(Saved data entries)
== Segment start ==

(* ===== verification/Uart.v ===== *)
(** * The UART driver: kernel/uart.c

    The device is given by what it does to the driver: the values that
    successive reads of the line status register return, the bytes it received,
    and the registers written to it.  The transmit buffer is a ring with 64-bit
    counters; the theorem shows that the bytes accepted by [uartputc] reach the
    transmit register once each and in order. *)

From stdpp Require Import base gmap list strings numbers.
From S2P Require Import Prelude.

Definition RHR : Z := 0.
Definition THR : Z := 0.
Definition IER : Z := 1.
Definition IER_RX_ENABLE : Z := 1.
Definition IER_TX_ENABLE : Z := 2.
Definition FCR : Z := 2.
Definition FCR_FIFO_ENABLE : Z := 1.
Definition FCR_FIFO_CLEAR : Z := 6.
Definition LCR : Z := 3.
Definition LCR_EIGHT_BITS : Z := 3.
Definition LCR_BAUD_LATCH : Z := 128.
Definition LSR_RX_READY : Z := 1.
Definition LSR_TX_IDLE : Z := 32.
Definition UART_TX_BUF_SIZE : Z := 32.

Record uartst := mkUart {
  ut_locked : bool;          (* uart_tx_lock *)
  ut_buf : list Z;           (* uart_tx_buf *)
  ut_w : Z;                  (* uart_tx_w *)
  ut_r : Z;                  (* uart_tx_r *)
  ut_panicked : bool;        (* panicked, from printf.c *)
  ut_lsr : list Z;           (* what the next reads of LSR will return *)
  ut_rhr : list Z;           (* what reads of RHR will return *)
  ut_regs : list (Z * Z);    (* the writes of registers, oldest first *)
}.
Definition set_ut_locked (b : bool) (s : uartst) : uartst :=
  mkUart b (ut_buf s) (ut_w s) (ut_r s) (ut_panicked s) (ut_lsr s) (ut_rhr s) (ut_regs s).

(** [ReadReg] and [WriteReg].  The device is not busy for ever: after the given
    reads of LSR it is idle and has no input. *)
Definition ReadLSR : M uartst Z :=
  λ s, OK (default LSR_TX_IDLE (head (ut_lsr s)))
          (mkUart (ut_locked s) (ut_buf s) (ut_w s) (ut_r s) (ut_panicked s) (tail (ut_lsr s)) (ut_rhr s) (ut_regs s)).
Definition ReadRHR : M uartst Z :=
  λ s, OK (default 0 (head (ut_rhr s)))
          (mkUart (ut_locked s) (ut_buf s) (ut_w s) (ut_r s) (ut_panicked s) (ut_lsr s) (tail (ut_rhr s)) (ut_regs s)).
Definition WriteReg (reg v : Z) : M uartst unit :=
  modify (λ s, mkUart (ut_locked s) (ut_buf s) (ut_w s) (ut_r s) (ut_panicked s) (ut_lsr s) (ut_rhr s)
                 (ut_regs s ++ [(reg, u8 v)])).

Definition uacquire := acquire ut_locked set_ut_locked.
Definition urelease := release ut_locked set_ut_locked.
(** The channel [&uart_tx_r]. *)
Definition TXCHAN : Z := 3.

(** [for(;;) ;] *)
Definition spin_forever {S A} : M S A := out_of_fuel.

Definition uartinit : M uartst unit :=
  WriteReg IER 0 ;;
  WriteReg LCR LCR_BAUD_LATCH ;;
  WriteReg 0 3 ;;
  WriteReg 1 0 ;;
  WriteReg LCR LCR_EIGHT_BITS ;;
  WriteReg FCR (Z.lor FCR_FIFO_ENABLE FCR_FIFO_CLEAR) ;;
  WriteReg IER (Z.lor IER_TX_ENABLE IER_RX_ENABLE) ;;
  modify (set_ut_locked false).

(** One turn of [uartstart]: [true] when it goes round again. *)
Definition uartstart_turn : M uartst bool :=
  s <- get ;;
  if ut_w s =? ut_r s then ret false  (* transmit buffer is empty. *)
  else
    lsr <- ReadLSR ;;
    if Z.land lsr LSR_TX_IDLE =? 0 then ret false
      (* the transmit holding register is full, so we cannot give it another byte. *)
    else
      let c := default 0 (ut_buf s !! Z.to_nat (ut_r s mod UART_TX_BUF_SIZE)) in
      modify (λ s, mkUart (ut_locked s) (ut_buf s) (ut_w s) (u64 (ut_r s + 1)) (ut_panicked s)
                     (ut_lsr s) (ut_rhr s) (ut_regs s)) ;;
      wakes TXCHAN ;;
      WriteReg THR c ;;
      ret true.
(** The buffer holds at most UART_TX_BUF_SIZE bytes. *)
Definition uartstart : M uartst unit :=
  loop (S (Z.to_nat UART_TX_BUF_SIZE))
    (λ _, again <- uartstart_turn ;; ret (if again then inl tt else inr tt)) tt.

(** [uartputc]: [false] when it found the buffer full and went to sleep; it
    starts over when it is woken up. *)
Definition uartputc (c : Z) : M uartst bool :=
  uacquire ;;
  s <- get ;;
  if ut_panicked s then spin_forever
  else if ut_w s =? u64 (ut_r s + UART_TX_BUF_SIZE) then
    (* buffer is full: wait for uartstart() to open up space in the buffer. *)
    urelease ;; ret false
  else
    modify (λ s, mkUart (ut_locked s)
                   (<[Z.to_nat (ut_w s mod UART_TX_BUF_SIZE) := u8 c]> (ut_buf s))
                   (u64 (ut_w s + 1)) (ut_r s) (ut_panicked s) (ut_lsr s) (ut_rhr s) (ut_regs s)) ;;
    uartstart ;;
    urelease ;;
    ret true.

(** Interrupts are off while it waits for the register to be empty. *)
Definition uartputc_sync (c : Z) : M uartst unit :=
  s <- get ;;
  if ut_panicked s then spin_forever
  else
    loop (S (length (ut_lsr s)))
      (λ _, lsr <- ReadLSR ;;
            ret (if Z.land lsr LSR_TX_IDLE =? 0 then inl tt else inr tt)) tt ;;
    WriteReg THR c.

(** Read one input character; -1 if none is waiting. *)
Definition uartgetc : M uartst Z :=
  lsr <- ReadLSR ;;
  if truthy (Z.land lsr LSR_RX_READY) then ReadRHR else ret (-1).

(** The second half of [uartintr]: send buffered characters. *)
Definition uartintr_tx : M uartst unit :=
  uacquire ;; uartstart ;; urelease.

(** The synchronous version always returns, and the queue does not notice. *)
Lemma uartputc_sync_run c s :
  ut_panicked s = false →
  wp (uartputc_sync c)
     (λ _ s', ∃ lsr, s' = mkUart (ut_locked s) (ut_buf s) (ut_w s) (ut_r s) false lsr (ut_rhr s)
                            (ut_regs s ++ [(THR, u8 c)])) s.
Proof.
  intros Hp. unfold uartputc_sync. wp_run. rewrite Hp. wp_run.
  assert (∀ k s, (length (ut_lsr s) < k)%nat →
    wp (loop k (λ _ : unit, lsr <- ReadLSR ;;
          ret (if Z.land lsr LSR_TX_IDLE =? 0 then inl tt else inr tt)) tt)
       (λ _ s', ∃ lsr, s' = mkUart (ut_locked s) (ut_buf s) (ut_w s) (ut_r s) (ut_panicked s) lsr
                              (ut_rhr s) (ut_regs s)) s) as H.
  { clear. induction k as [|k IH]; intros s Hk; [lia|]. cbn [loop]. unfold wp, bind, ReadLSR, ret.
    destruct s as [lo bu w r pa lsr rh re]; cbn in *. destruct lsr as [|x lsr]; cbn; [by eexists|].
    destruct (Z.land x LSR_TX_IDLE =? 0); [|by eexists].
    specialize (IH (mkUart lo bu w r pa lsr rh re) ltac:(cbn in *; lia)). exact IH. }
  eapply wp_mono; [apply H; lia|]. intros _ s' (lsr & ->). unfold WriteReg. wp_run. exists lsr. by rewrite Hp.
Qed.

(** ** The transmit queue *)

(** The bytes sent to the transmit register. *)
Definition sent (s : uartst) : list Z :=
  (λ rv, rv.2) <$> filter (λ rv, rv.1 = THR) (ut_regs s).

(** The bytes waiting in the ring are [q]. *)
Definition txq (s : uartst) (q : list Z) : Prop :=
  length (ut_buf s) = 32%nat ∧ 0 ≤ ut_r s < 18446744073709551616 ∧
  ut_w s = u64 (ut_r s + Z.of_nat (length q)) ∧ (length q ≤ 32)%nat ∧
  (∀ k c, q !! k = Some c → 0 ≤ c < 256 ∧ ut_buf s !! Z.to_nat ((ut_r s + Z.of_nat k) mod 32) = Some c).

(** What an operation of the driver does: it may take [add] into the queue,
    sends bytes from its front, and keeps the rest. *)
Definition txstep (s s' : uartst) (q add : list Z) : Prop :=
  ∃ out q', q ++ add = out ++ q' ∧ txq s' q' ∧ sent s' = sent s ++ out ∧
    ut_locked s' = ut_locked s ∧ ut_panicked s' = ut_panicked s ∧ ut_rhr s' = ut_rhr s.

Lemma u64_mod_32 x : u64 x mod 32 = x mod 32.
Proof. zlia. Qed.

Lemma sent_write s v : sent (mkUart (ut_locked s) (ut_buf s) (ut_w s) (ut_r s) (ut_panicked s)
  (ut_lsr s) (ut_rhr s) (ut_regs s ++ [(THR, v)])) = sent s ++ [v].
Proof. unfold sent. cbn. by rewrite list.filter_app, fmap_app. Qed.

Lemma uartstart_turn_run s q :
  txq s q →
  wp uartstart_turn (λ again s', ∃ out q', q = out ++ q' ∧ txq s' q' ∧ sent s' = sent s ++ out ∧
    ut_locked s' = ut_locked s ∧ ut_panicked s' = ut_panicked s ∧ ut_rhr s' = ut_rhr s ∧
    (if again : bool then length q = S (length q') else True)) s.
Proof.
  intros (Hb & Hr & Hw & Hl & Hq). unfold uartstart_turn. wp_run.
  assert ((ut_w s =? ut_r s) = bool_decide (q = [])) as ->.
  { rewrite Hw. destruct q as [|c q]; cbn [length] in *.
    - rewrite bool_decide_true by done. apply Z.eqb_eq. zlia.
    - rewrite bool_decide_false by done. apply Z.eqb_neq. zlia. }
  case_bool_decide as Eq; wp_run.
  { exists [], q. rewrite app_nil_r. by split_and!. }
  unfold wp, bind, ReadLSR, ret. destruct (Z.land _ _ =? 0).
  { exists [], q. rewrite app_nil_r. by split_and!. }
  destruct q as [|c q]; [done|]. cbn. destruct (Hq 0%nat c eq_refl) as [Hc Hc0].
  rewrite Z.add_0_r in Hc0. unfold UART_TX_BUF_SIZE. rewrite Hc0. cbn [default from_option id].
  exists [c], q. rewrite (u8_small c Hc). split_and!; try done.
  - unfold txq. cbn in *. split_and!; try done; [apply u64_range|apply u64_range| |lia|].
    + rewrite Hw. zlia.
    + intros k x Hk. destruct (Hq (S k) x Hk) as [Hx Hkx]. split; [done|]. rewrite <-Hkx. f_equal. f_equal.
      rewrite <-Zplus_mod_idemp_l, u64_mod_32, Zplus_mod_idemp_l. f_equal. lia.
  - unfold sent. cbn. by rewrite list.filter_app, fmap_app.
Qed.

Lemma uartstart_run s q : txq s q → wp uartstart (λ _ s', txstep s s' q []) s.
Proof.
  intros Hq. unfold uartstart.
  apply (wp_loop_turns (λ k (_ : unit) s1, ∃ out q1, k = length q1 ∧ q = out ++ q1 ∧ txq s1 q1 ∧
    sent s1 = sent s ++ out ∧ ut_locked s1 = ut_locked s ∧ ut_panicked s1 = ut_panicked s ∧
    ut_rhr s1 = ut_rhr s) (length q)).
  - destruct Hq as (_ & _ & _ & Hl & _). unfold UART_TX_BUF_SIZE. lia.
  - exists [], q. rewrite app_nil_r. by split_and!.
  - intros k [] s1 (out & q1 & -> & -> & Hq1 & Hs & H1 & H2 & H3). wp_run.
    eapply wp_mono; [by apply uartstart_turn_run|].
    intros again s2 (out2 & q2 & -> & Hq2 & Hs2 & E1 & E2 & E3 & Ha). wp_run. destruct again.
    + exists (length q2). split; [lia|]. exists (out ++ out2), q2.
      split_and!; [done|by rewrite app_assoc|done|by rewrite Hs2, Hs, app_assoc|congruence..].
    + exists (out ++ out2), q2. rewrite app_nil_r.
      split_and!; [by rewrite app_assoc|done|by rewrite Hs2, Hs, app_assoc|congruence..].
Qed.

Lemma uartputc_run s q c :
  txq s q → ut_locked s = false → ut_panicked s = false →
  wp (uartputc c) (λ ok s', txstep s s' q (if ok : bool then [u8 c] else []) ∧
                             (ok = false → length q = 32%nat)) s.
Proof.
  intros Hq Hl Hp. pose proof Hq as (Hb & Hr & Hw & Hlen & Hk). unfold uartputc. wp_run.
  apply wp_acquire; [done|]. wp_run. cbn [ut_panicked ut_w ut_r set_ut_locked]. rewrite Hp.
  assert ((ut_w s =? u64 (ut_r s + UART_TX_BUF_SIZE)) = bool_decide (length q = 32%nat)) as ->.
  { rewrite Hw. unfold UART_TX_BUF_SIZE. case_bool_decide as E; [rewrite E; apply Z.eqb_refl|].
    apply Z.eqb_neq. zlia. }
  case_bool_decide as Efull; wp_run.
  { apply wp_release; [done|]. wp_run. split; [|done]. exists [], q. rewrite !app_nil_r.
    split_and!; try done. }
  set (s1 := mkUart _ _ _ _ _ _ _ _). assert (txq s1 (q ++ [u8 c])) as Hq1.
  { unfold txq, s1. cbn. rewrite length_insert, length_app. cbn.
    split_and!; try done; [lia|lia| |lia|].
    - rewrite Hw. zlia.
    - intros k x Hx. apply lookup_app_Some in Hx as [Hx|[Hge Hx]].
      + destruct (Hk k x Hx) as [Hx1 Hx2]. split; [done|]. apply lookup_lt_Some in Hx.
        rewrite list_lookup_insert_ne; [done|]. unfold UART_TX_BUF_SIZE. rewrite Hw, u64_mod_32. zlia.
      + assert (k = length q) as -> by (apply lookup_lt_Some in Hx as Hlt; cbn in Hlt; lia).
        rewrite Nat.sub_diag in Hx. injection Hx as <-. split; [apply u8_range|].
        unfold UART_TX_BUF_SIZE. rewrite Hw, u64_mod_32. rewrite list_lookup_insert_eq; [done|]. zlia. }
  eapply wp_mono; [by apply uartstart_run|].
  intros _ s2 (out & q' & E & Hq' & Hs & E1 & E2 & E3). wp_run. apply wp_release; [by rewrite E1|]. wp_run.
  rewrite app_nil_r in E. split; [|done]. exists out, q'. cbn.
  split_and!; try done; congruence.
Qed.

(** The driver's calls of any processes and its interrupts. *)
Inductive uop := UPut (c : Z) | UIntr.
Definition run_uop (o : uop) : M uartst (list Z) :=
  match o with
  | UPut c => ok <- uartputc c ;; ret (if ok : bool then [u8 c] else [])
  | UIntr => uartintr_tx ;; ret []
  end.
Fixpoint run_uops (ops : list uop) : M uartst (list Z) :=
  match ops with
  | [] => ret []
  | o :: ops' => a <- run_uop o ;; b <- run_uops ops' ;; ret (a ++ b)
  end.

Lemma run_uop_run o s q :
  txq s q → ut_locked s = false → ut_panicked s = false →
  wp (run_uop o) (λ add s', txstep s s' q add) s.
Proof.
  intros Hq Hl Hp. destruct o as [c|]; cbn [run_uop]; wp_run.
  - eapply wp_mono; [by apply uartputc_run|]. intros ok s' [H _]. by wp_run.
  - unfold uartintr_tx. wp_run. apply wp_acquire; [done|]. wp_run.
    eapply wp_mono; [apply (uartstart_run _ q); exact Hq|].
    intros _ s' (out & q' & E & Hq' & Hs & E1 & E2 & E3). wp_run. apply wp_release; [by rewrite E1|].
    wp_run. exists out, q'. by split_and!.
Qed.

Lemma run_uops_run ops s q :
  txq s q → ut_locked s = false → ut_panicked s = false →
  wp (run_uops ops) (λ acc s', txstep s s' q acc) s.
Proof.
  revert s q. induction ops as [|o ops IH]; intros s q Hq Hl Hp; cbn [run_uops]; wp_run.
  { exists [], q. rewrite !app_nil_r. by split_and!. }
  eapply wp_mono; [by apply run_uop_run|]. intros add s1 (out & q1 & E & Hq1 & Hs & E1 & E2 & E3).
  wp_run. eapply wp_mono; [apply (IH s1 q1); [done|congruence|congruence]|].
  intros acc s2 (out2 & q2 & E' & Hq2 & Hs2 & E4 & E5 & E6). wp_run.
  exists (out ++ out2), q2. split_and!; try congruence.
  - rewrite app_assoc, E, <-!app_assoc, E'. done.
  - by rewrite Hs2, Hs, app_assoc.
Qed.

== Segment end ==
== Segment start ==

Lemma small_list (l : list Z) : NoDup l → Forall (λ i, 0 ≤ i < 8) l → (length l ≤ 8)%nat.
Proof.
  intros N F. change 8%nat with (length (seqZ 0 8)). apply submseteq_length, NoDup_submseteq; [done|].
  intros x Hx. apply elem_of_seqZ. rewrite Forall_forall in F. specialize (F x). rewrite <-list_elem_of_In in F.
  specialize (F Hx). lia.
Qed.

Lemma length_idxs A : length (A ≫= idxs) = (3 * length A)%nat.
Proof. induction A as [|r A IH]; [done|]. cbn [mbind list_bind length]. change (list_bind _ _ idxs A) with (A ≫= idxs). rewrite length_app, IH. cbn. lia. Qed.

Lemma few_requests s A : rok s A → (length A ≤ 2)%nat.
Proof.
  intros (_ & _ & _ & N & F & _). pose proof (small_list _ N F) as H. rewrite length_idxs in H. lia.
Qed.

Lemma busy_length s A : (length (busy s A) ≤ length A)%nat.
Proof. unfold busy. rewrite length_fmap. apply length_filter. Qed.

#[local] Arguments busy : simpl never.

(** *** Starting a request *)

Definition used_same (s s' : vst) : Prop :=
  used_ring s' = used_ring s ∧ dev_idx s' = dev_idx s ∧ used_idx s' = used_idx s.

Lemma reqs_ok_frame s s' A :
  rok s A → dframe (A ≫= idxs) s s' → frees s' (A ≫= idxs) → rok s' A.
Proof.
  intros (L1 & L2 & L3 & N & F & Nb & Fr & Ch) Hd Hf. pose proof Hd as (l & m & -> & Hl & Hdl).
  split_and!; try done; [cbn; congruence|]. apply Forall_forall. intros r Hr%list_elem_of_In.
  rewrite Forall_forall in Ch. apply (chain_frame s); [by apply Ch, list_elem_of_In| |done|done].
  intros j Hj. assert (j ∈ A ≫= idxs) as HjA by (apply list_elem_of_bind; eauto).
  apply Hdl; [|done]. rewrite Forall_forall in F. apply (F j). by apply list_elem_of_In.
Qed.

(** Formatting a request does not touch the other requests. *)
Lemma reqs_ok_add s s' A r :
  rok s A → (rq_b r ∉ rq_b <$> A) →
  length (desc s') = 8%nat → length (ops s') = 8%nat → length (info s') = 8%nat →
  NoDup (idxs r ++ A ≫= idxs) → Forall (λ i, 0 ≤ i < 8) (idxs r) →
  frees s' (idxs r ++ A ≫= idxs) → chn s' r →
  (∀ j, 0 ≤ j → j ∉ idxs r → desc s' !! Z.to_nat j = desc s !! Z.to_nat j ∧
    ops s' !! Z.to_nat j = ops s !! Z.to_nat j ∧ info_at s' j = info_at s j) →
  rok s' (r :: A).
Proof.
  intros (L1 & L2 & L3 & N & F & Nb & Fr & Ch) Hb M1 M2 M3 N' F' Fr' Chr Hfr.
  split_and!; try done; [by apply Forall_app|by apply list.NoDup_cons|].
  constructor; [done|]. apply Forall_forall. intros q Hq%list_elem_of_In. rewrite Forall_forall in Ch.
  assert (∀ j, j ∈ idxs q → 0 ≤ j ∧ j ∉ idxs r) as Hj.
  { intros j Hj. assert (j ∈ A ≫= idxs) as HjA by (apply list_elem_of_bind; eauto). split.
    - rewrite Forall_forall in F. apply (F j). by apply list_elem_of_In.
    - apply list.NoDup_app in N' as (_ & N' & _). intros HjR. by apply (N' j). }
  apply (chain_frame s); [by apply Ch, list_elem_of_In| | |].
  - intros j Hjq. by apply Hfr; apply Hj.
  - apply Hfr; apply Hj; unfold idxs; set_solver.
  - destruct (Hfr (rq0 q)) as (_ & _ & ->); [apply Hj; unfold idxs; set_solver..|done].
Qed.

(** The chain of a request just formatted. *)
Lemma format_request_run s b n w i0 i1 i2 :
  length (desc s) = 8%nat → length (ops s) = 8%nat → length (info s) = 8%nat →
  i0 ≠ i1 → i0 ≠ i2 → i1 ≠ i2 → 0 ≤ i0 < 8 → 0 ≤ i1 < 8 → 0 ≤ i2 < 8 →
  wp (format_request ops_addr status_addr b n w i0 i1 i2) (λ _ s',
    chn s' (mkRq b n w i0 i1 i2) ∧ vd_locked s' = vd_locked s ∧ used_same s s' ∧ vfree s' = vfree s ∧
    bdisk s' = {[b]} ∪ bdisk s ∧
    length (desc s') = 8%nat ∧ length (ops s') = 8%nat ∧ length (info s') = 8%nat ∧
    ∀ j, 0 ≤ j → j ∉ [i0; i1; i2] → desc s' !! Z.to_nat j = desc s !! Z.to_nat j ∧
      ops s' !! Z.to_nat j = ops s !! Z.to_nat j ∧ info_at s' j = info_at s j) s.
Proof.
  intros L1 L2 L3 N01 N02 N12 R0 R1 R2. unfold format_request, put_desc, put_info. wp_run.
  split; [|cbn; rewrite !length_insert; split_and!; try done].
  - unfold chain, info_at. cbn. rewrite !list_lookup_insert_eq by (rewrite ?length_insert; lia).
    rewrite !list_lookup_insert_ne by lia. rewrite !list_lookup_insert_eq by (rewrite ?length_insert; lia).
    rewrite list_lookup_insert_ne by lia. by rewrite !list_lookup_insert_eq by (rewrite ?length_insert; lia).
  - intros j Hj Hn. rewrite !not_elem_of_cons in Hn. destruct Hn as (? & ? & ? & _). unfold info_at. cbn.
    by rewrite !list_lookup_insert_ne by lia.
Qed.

== Segment end ==

**AIM OF THE EXERCISE**: From the data above, output exactly the lines between the one containing "Fr' Chr Hfr." and the one containing "- rewrite Forall_forall", counting both of them.

**YOUR SOLUTION**:
  intros (L1 & L2 & L3 & N & F & Nb & Fr & Ch) Hb M1 M2 M3 N' F' Fr' Chr Hfr.
  split_and!; try done; [by apply Forall_app|by apply list.NoDup_cons|].
  constructor; [done|]. apply Forall_forall. intros q Hq%list_elem_of_In. rewrite Forall_forall in Ch.
  assert (∀ j, j ∈ idxs q → 0 ≤ j ∧ j ∉ idxs r) as Hj.
  { intros j Hj. assert (j ∈ A ≫= idxs) as HjA by (apply list_elem_of_bind; eauto). split.
    - rewrite Forall_forall in F. apply (F j). by apply list_elem_of_In.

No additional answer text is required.